╭──
(** ** What the exact engine returns *)

Lemma classical_result (weights : list nat) (profits : list (list Z)) (capacity : nat) :
  covers (length weights) profits →
  ∃ r t, (r ≤ capacity)%nat
    ∧ Classical.fill weights profits capacity = Ok t
    ∧ filled (length weights + 1) (capacity + 1) (Spec.exact_dp weights profits)
        (length weights) t
    ∧ Classical.classical_dp_qkp weights profits capacity
      = (f <- to_float (Spec.exact_dp weights profits (length weights) r).1 ;;
         Ok ((Spec.exact_dp weights profits (length weights) r).2, Finite f))
    ∧ (∀ r', (r' ≤ capacity)%nat →
         (Spec.exact_dp weights profits (length weights) r').1
         ≤ (Spec.exact_dp weights profits (length weights) r).1)
    ∧ (∀ r', (r' < r)%nat →
         (Spec.exact_dp weights profits (length weights) r').1
         ≠ (Spec.exact_dp weights profits (length weights) r).1).
Proof.
  intros Hcov. set (n := length weights).
  destruct (classical_fill_upto weights profits capacity Hcov n) as (t & Hfill & Hf);
    [done|].
  pose proof Hf as [[Hlen Hrows] Hcells].
  destruct (at_index_lt t n) as (last & Hlast & Hlast'); [lia|].
  pose proof (Hrows _ _ Hlast') as Hll.
  assert (∀ r, (r ≤ capacity)%nat →
               last.*1 !! r = Some (Spec.exact_dp weights profits n r).1) as Hval.
  { intros r Hr. rewrite list_lookup_fmap.
    destruct (proj1 (tget_ok t n r _) (Hcells n r ltac:(lia) ltac:(lia)))
      as (row & Hrow & Hc).
    rewrite Hlast' in Hrow. injection Hrow as <-. by rewrite Hc. }
  destruct (py_max_spec last.*1) as (m & Hmax & Hin & Hall).
  { intros Hnil. apply (f_equal length) in Hnil.
    rewrite length_fmap in Hnil. simpl in Hnil. lia. }
  destruct (py_index_spec m last.*1 Hin) as (r & Hidx & Hr & Hfirst).
  assert (r ≤ capacity)%nat as Hrc.
  { apply lookup_lt_Some in Hr. rewrite length_fmap in Hr. lia. }
  pose proof Hr as Hr'. rewrite Hval in Hr' by done. injection Hr' as Hm.
  exists r, t. split; [done|]. split; [done|]. split; [done|]. split; [|split].
  - unfold Classical.classical_dp_qkp. fold n. unfold Classical.fill in *.
    fold n. run Hfill. run Hlast. run Hmax. run Hidx.
    run (Hcells n r ltac:(lia) ltac:(lia)). by rewrite Hm.
  - intros r' Hr'. rewrite Hm. apply Hall.
    eapply list_elem_of_lookup_2. by apply Hval.
  - intros r' Hr' Heq. apply (Hfirst r' Hr'). rewrite Hval by lia.
    by rewrite Heq, Hm.
Qed.

Lemma classical_exact (weights : list nat) (profits : list (list Z)) (capacity : nat) :
  covers (length weights) profits → exact_range (length weights) profits →
  ∃ r, (r ≤ capacity)%nat
    ∧ Classical.classical_dp_qkp weights profits capacity
      = Ok ((Spec.exact_dp weights profits (length weights) r).2,
            Finite (Spec.exact_dp weights profits (length weights) r).1)
    ∧ (∀ r', (r' ≤ capacity)%nat →
         (Spec.exact_dp weights profits (length weights) r').1
         ≤ (Spec.exact_dp weights profits (length weights) r).1).
Proof.
  intros Hcov Hexact.
  destruct (classical_result weights profits capacity Hcov)
    as (r & t & Hr & _ & _ & Hres & Hmax & _).
  exists r. split; [done|]. split; [|done]. rewrite Hres.
  destruct (exact_dp_sound weights profits (length weights) r) as [Hsound _].
  destruct (sound_witness_bound weights profits Hexact _ _ _ _ ltac:(done) Hsound)
    as [_ Hb].
  by rewrite to_float_exact.
Qed.
(** ** The validator *)

Lemma accumulate_ok {A : Type} (g : A → result Z) (f : A → Z) (l : list A) (acc : Z) :
  (∀ x, x ∈ l → g x = Ok (f x)) →
  for_each (λ acc x, v <- g x ;; Ok (acc + v)) l acc = Ok (acc + sumZ f l).
Proof.
  revert acc. induction l as [|x l IH]; intros acc H; simpl.
  - f_equal. lia.
  - rewrite (H x) by left. simpl. rewrite IH.
    + f_equal. lia.
    + intros y Hy. apply H. by right.
Qed.

Lemma total_weight_ok (weights : list nat) (l : list nat) (acc : nat) :
  Forall (λ i, i < length weights)%nat l →
  for_each (λ acc i, w <- at_index weights i ;; Ok (acc + w)%nat) l acc
  = Ok (acc + set_weight weights l)%nat.
Proof.
  revert acc. induction l as [|i l IH]; intros acc H; simpl.
  - f_equal. lia.
  - apply Forall_cons in H as [Hi Hl].
    destruct (weights_at weights i Hi) as (w & -> & Hw). simpl.
    rewrite IH by done. rewrite Hw. simpl. f_equal. lia.
Qed.

Lemma elem_of_combinations2 (l : list nat) (i j : nat) :
  (i, j) ∈ combinations2 l → i ∈ l ∧ j ∈ l.
Proof.
  induction l as [|x l IH]; simpl; [by intros ?%elem_of_nil|].
  intros [Hin|Hin]%elem_of_app.
  - apply list_elem_of_fmap in Hin as (y & [= -> ->] & Hy).
    split; [by left | by right].
  - destruct (IH Hin). split; by right.
Qed.

Lemma elem_of_combinations2_cons (x : nat) (l : list nat) (i j : nat) :
  (i, j) ∈ combinations2 (x :: l) ↔ (i = x ∧ j ∈ l) ∨ (i, j) ∈ combinations2 l.
Proof.
  simpl. rewrite elem_of_app. split; (intros [H|H]; [left | by right]).
  - by apply list_elem_of_fmap in H as (y & [= -> ->] & Hy).
  - destruct H as [-> Hj]. apply list_elem_of_fmap. by exists j.
Qed.

(** every unordered pair of distinct members occurs in exactly one order, once *)
Lemma combinations2_pairs (l : list nat) :
  NoDup l →
  NoDup (combinations2 l)
  ∧ (∀ i j, (i, j) ∈ combinations2 l → i ∈ l ∧ j ∈ l ∧ i ≠ j)
  ∧ (∀ i j, i ∈ l → j ∈ l → i ≠ j →
            (i, j) ∈ combinations2 l ↔ (j, i) ∉ combinations2 l).
Proof.
  induction l as [|x l IH]; intros Hnd.
  - split; [constructor|]. split; [by intros i j ?%elem_of_nil|].
    by intros i j ?%elem_of_nil.
  - apply NoDup_cons in Hnd as [Hx Hl].
    destruct (IH Hl) as (Hnd & Hmem & Hxor). split; [|split].
    + simpl. apply NoDup_app. split; [|split; [|done]].
      * by apply (NoDup_fmap_2 _).
      * intros [i j] Hin Hin'.
        apply list_elem_of_fmap in Hin as (y & [= -> ->] & Hy).
        by apply elem_of_combinations2 in Hin' as [? _].
    + intros i j [[-> Hj]|Hin]%elem_of_combinations2_cons.
      * split; [by left|]. split; [by right|]. by intros ->.
      * destruct (Hmem i j Hin) as (Hi & Hj & Hne).
        split; [by right|]. split; [by right | done].
    + intros i j Hi Hj Hne. rewrite !elem_of_combinations2_cons.
      apply elem_of_cons in Hi as [->|Hi]; apply elem_of_cons in Hj as [->|Hj];
        try done.
      * split; [|by left].
        intros _ [[-> _]|[_ ?]%elem_of_combinations2]; [congruence | done].
      * split.
        -- intros [[-> _]|[_ ?]%elem_of_combinations2]; [congruence | done].
        -- intros H. exfalso. apply H. by left.
      * assert (i ≠ x ∧ j ≠ x) as [Hix Hjx] by (split; by intros ->).
        rewrite (Hxor i j Hi Hj Hne). split.
        -- intros [[-> _]|H] [[-> _]|H']; done.
        -- intros H. right. intros H'. apply H. by right.
Qed.

Lemma validator_ok (weights : list nat) (profits : list (list Z)) (capacity : nat)
    (l : list nat) :
  Forall (λ i, i < length weights)%nat l → covers (length weights) profits →
  compute_profit_and_items weights profits capacity l
  = Ok (if decide (capacity < set_weight weights l)%nat then (None, [])
        else (Some (validator_profit profits l), l)).
Proof.
  intros Hl Hcov. unfold compute_profit_and_items.
  rewrite total_weight_ok by done. cbn [bind]. simpl (0 + _)%nat.
  destruct (decide _); [done|].
  rewrite Forall_forall in Hl.
  rewrite (accumulate_ok _ (λ i, entry profits i i)); cbn [bind].
  2:{ intros i Hi. apply Hcov; by apply Hl. }
  rewrite (accumulate_ok _ (λ ij, entry profits ij.1 ij.2)); cbn [bind].
  2:{ intros [i j] [Hi Hj]%elem_of_combinations2. apply Hcov; by apply Hl. }
  done.
Qed.

(** *** The validator and the engines on a symmetric matrix *)

Lemma sumZ_filter {A : Type} (P : A → Prop) `{∀ x, Decision (P x)} (h : A → Z)
    (l : list A) :
  sumZ (λ x, if decide (P x) then h x else 0) l = sumZ h (filter P l).
Proof.
  induction l as [|x l IH]; simpl; [done|]. rewrite filter_cons.
  destruct (decide (P x)); simpl; rewrite IH; lia.
Qed.

Lemma sumZ_split (x : nat) (f : nat → Z) (l : list nat) :
  x ∉ l →
  sumZ f l
  = sumZ f (filter (λ j, j < x)%nat l) + sumZ f (filter (λ j, x < j)%nat l).
Proof.
  induction l as [|y l IH]; intros Hx; simpl; [done|].
  apply not_elem_of_cons in Hx as [Hne Hx]. rewrite !filter_cons, (IH Hx).
  destruct (decide (y < x)%nat), (decide (x < y)%nat); simpl; lia.
Qed.

Lemma engine_profit_cons (profits : list (list Z)) (x : nat) (l : list nat) :
  engine_profit profits (x :: l)
  = entry profits x x
    + sumZ (entry profits x) (filter (λ j, j < x)%nat l)
    + sumZ (λ i, entry profits i x) (filter (λ i, x < i)%nat l)
    + engine_profit profits l.
Proof.
  unfold engine_profit. simpl.
  rewrite filter_cons_False by lia.
  rewrite (sumZ_ext _ (λ i, (entry profits i i
      + sumZ (entry profits i) (filter (λ j, j < i)%nat l))
      + (if decide (x < i)%nat then entry profits i x else 0)) l).
  - rewrite sumZ_plus, (sumZ_filter (λ i, x < i)%nat). lia.
  - intros i _. rewrite filter_cons. destruct (decide (x < i)%nat); simpl; lia.
Qed.

Lemma validator_profit_cons (profits : list (list Z)) (x : nat) (l : list nat) :
  validator_profit profits (x :: l)
  = entry profits x x + sumZ (entry profits x) l + validator_profit profits l.
Proof.
  unfold validator_profit. simpl. rewrite sumZ_app, sumZ_map. simpl.
  change (sumZ (λ j, entry profits x j) l) with (sumZ (entry profits x) l). lia.
Qed.

Lemma validator_engine_profit (n : nat) (profits : list (list Z)) (l : list nat) :
  symmetric n profits → NoDup l → Forall (λ i, i < n)%nat l →
  validator_profit profits l = engine_profit profits l.
Proof.
  intros Hsym. induction l as [|x l IH]; intros Hnd Hlt; [done|].
  apply NoDup_cons in Hnd as [Hx Hnd]. apply Forall_cons in Hlt as [Hxn Hlt].
  rewrite validator_profit_cons, engine_profit_cons, (IH Hnd Hlt).
  rewrite (sumZ_split x (entry profits x) l Hx).
  rewrite (sumZ_ext (λ i, entry profits i x) (entry profits x)); [lia|].
  intros i [_ Hi]%list_elem_of_filter. rewrite Forall_forall in Hlt.
  apply Hsym; [by apply Hlt | done].
Qed.

Lemma engine_profit_perm (profits : list (list Z)) (l s : list nat) :
  l ≡ₚ s → engine_profit profits l = engine_profit profits s.
Proof.
  intros Hperm. unfold engine_profit. rewrite <- (sumZ_perm _ l s Hperm).
  apply sumZ_ext. intros i _. f_equal. apply sumZ_perm. by rewrite Hperm.
Qed.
╰──
# Task goal
Out of the entries, report each line that contains the word "Hcells".

# Output of the task
  pose proof Hf as [[Hlen Hrows] Hcells].
    destruct (proj1 (tget_ok t n r _) (Hcells n r ltac:(lia) ltac:(lia)))
    run (Hcells n r ltac:(lia) ltac:(lia)). by rewrite Hm.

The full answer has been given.